SUPPLIED RECORDS:
######

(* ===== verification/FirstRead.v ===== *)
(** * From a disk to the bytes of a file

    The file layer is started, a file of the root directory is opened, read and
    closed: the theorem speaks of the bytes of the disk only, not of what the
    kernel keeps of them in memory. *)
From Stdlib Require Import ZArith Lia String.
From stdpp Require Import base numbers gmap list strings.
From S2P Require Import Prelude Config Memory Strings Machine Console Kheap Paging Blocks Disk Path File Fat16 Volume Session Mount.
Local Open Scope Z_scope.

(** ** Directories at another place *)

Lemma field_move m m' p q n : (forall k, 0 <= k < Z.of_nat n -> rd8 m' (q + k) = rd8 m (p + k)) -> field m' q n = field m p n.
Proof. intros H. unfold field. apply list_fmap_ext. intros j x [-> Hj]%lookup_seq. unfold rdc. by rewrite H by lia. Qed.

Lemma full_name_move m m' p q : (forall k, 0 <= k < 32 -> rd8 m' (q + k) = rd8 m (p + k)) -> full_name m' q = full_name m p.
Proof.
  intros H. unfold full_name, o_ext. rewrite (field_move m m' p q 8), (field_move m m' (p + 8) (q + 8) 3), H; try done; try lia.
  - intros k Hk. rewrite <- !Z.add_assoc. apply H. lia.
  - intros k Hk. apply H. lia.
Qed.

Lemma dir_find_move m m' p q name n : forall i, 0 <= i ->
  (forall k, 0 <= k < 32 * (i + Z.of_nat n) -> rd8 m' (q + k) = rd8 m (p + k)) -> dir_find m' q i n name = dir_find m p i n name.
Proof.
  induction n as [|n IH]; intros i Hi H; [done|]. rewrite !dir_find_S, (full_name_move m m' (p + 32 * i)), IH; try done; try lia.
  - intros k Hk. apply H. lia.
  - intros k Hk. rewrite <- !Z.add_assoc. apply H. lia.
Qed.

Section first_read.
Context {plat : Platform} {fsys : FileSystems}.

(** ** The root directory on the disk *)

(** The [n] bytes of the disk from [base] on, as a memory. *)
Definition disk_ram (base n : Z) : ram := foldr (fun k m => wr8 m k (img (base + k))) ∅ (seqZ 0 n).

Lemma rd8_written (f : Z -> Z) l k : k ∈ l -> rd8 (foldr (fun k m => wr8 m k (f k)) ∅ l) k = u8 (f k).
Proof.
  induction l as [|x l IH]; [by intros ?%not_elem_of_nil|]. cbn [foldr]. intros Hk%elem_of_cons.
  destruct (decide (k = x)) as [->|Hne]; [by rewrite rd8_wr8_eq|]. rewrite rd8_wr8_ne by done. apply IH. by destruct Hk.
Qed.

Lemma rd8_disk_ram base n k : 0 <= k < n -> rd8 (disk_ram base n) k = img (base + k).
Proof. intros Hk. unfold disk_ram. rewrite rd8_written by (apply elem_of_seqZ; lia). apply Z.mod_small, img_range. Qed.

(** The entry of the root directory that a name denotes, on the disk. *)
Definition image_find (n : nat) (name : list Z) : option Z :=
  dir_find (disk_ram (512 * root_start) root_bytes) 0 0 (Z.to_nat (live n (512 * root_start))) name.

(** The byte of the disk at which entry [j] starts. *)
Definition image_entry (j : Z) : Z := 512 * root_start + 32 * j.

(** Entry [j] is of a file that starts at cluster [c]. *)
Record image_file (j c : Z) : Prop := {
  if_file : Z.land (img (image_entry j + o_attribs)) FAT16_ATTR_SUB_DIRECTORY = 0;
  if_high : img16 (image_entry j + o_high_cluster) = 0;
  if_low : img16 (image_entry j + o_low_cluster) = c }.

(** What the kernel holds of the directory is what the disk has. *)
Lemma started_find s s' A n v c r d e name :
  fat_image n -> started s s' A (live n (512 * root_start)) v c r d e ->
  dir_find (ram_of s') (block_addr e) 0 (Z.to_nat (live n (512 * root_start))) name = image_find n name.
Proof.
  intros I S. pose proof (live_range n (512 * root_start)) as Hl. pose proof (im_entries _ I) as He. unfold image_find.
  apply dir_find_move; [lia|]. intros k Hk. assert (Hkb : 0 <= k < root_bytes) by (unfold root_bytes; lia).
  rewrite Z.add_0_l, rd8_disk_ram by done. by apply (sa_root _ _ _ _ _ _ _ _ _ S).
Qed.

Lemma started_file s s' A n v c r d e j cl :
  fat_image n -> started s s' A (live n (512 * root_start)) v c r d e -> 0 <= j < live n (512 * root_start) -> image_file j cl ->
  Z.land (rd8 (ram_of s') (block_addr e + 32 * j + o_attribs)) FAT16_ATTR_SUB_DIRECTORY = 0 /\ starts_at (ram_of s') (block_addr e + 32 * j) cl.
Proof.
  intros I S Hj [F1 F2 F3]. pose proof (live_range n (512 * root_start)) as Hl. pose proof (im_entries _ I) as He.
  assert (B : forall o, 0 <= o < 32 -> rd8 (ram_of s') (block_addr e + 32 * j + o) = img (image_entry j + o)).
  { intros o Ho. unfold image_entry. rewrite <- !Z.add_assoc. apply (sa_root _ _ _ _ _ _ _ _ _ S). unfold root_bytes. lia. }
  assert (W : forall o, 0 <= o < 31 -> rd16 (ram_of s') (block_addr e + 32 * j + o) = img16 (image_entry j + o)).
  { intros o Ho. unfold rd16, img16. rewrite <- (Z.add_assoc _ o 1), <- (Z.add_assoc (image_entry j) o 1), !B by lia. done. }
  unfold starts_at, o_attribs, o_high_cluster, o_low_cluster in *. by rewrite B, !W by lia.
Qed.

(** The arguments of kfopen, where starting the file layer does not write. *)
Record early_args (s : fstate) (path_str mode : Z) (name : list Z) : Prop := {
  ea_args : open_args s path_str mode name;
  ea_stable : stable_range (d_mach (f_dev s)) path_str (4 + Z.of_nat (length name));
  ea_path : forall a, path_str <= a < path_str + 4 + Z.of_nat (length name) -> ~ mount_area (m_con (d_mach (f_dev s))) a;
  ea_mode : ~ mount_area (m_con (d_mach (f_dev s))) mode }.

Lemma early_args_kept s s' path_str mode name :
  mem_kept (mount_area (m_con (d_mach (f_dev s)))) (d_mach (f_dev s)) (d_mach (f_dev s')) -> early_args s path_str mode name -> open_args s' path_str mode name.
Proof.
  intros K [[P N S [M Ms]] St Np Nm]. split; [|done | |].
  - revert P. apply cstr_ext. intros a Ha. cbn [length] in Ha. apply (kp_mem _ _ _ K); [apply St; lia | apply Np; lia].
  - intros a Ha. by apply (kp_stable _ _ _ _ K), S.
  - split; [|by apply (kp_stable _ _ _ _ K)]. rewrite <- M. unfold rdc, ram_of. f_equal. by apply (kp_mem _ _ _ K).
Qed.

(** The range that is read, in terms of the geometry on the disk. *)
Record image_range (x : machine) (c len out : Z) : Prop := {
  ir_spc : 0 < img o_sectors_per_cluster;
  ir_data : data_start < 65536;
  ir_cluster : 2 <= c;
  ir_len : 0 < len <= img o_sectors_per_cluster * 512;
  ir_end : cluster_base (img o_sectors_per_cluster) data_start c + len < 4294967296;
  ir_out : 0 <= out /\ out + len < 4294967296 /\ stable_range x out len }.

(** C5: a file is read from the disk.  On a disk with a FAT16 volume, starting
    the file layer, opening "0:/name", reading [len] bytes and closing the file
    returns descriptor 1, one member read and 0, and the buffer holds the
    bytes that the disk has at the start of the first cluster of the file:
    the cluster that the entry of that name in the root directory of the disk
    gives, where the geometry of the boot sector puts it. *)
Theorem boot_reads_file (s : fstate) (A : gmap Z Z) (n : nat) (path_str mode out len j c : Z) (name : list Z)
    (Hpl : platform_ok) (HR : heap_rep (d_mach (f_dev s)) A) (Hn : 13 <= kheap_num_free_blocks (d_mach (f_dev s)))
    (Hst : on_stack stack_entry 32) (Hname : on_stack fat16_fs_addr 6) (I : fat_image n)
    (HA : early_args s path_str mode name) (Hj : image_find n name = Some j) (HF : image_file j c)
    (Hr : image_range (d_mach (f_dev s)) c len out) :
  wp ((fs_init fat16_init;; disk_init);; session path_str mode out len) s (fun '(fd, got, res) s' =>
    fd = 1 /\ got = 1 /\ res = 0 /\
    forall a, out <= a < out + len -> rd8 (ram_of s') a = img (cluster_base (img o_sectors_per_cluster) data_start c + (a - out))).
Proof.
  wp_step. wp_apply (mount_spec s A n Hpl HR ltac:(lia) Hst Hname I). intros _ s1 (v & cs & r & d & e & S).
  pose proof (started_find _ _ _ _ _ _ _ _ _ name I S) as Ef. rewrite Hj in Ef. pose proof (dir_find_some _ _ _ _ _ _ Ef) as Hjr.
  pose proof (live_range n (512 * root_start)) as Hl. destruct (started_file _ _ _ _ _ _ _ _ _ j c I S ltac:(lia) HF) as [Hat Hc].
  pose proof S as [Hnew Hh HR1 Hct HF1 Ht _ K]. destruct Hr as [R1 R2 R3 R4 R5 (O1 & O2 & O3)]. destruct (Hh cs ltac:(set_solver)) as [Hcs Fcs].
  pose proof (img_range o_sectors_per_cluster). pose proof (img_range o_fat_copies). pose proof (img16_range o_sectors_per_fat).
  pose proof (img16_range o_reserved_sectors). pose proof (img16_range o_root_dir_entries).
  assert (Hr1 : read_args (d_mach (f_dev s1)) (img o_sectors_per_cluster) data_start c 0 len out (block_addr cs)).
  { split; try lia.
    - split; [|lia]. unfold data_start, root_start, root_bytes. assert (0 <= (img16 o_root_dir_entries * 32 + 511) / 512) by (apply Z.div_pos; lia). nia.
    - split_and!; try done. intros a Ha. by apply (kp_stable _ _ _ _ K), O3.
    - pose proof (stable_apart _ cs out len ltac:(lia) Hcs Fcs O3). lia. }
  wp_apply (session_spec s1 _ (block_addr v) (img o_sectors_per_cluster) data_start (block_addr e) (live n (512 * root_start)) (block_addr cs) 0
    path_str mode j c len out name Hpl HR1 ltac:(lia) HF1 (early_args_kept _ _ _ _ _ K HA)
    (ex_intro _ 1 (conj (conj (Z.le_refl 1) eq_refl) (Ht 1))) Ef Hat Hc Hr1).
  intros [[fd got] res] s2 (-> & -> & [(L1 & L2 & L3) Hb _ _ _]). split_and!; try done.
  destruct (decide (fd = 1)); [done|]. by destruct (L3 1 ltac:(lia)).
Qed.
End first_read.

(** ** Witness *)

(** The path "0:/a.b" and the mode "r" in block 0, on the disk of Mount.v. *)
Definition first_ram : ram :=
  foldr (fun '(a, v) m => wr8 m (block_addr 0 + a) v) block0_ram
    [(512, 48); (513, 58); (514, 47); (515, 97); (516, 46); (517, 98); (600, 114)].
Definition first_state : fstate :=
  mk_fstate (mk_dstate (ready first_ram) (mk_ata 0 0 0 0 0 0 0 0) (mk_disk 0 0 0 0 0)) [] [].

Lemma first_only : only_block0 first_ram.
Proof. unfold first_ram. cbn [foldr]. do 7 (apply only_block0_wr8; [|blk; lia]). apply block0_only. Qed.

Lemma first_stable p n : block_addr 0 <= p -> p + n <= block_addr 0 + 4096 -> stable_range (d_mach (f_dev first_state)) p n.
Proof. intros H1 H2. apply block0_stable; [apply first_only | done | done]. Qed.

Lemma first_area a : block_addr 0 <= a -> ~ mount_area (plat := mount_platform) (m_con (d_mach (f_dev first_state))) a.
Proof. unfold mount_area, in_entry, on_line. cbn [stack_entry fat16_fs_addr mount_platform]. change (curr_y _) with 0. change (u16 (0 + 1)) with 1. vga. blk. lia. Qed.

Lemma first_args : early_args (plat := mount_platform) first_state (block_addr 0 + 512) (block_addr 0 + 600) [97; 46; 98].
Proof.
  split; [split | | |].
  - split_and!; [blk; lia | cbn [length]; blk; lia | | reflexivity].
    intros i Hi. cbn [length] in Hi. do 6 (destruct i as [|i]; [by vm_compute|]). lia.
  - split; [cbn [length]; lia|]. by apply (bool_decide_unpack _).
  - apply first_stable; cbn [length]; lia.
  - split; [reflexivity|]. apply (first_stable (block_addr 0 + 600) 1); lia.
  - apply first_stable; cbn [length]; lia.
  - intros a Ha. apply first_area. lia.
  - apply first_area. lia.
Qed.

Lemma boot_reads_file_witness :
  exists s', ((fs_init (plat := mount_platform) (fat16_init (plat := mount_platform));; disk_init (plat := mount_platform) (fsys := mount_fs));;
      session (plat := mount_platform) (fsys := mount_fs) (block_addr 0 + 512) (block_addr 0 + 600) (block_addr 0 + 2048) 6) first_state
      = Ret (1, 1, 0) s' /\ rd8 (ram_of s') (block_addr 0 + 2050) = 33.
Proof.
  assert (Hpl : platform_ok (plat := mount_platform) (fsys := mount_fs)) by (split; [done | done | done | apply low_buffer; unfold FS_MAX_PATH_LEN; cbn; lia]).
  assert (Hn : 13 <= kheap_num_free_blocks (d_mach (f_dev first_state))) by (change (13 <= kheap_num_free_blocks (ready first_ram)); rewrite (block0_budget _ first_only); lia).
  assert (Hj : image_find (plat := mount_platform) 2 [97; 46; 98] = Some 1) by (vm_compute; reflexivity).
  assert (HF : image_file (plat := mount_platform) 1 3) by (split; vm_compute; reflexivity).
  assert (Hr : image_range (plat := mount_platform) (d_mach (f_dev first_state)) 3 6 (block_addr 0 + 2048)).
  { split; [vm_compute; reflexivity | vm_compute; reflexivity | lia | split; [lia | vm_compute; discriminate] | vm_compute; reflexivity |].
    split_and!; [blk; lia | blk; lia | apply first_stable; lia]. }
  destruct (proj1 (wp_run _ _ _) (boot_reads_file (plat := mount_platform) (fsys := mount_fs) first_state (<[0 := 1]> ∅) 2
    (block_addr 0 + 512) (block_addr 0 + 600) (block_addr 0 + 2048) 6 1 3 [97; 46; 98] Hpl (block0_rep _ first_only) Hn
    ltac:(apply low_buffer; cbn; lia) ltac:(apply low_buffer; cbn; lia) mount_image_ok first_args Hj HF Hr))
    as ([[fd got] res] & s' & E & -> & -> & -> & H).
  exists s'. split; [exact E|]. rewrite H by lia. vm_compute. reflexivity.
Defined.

######

WHAT THE TASK REQUIRES:
Above is a listing; print exactly its lines from the one with "(** C5: a file" through the one with "(Hr : image_range (d_mach", and no other lines.

EXPECTED ANSWER:
(** C5: a file is read from the disk.  On a disk with a FAT16 volume, starting
    the file layer, opening "0:/name", reading [len] bytes and closing the file
    returns descriptor 1, one member read and 0, and the buffer holds the
    bytes that the disk has at the start of the first cluster of the file:
    the cluster that the entry of that name in the root directory of the disk
    gives, where the geometry of the boot sector puts it. *)
Theorem boot_reads_file (s : fstate) (A : gmap Z Z) (n : nat) (path_str mode out len j c : Z) (name : list Z)
    (Hpl : platform_ok) (HR : heap_rep (d_mach (f_dev s)) A) (Hn : 13 <= kheap_num_free_blocks (d_mach (f_dev s)))
    (Hst : on_stack stack_entry 32) (Hname : on_stack fat16_fs_addr 6) (I : fat_image n)
    (HA : early_args s path_str mode name) (Hj : image_find n name = Some j) (HF : image_file j c)
    (Hr : image_range (d_mach (f_dev s)) c len out) :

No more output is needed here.